White Sox set to explore life beyond Leury García

Leury García
(Photo by Scott Winters/Icon Sportswire)

Leury García was an unorthodox candidate to become the longest-tenured White Sox, which was extended by a most unusual three-year contract, partially driven by the fact that he’s the unexpected owner of the team’s most significant postseason highlight since 2005.

That career seems to have come to an untimely end, although the specifics are still unsettled at this point. As Josh relayed on Sunday, Daryl Van Schouwen said García is not on the Opening Day roster, and James Fegan said García’s locker was cleared out. Further news probably won’t arrive until the White Sox officially settle their Opening Day roster, and that might wait until the next report on Yoán Moncada’s back, which is expected on Wednesday.

It’s a somber end to a winding journey that started way back in 2013, when García came to the Sox in an August waiver-wire deal for Alex Rios. Rios is a name from four managers ago, and such post-deadline trades are now prohibited.

When García first tried establishing himself after that ancient trade, I feel comfortable saying that he had the worst bat control I’d ever seen for somebody who got as many chances as he did.
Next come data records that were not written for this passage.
(** A new file with its inode. *)
Definition open_file (w : world) (a : Z) (ino : option Z) (flags : Z) : world :=
  let w := fd_create w None a in
  match ino with
  | None => put_fd a (mk_fd 1 flags None None 0) w
  | Some i => put_fd a (mk_fd 1 flags (Some i) None 0) (inode_get w i)
  end.

Definition set_task (s : state) (tid p : Z) (k : option pending) (w : world) : state := mk_state w (<[tid := (p, k)]> (s_tasks s)).

Definition run_idle (e : env) (tid p : Z) (c : call) (s : state) : option state :=
  let w := s_w s in
  match c with
  | COpen a ino flags => '(_, w) ← f_install e (open_file w a ino flags) p a flags; Some (set_task s tid p None w)
  | CClose f => '(a, w) ← f_close_detach w p f; Some (set_task s tid p (Closing <$> a) w)
  | CDup f => '(_, w) ← sys_dup e w p f; Some (set_task s tid p None w)
  | CDup2 f new_f =>
      if new_f <? 0 then Some s else
      if f =? new_f then _ ← f_get w p f; Some s else
      '(_, replaced, w) ← dup3_locked e w p f new_f 0; Some (set_task s tid p (Closing <$> replaced) w)
  | CDup3 f new_f flags => '(_, replaced, w) ← dup3_locked e w p f new_f flags; Some (set_task s tid p (Closing <$> replaced) w)
  | CRange first last flags p' =>
      '(_, q, found, w) ← close_range_begin e w p p' first last flags;
      Some (set_task s tid q ((fun '(a, f, end_) => Ranging a f end_) <$> found) w)
  | CFork tid' true _ => w ← fdtable_retain w p; Some (set_task (mk_state w (s_tasks s)) tid' p None w)
  | CFork tid' false p' => '(err, w) ← fdtable_copy e w p p'; Some (if err <? 0 then mk_state w (s_tasks s) else set_task s tid' p' None w)
  | CExit => w ← fdtable_release e w p; Some (mk_state w (delete tid (s_tasks s)))
  | CExec => w ← fdtable_do_cloexec e w p; Some (set_task s tid p None w)
  | CUnshare p' => '(_, q, w) ← fdtable_unshare_current e w p p'; Some (set_task s tid q None w)
  | CGet f => '(a, w) ← f_get_retain w p f; Some (set_task s tid p (match a with Some a => Some (Using a f) | None => None end) w)
  | _ => None
  end.
(* ===== verification/Fcntl.v ===== *)
(** * fcntl (sys_fcntl_common of fs/fd.c)

    Every command, on the tables of FdTable.v, the record locks of FileLock.v and
    guest memory.  The call holds a reference to the file between f_get_retain
    and the final fd_close; a command that sleeps for a lock is split there.
    Process numbers, and the seals of memory files (kernel/memfd.c), are
    arguments. *)

From Stdlib Require Import ZifyBool.
From S2P Require Import Prelude User FileLock Counts FdTable FdRefs.

Definition F_DUPFD_ := 0.
Definition F_GETFD_ := 1.
Definition F_SETFD_ := 2.
Definition F_GETFL_ := 3.
Definition F_SETFL_ := 4.
Definition F_GETLK_ := 5.
Definition F_SETLK_ := 6.
Definition F_SETLKW_ := 7.
Definition F_SETOWN_ := 8.
Definition F_GETOWN_ := 9.
Definition F_GETLK64_ := 12.
Definition F_SETLK64_ := 13.
Definition F_SETLKW64_ := 14.
Definition F_SETOWN_EX_ := 15.
Definition F_GETOWN_EX_ := 16.
Definition F_OFD_GETLK_ := 36.
Definition F_OFD_SETLK_ := 37.
Definition F_OFD_SETLKW_ := 38.
Definition F_DUPFD_CLOEXEC_ := 1030.
Definition F_ADD_SEALS_ := 1033.
Definition F_GET_SEALS_ := 1034.
Definition F_OWNER_TID_ := 0.
Definition F_OWNER_PID_ := 1.
Definition F_OWNER_PGRP_ := 2.

(** ** The layouts of struct flock in guest memory *)

Inductive layout := Flock32 | Flock | Flock_amd64.
Definition flock_size (l : layout) : Z := match l with Flock32 => 16 | Flock => 24 | Flock_amd64 => 28 end.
He hit .166/.192/.207 with 48 strikeouts to just five walks over 155 plate appearances in 2014. It was the product of terrible plate discipline and an unreliable swing path that often put the barrel nowhere close to the ball even on pitches in the zone.

That 2014 season was the only time in White Sox history a player received 150 plate appearances while posting an OPS below .400. If you use adjusted OPS to account for the era, he has two peers for that kind of playing time, but both occurred before Franklin D. Roosevelt’s second term:

PlayerYearPAAVG/OBP/SLGOPS+
Merv Shea1934202.159/.260/.17613
LEURY GARCÍA2014155.166/.192/.20715
Hervey McClellan1921215.179/.237/.22419

So the fact that he survived that season to be a trusted backup at a half-dozen positions a half-dozen years later speaks well of him, albeit in a zero-sum way. It took hard work, perseverance and personality on his part. It also took a lack of initiative and ability from the front office, because most other teams probably would’ve cycled him out in the process of looking for more promising options.

Not the White Sox. No, they’re apparently cutting him while still owing him $11.5 million.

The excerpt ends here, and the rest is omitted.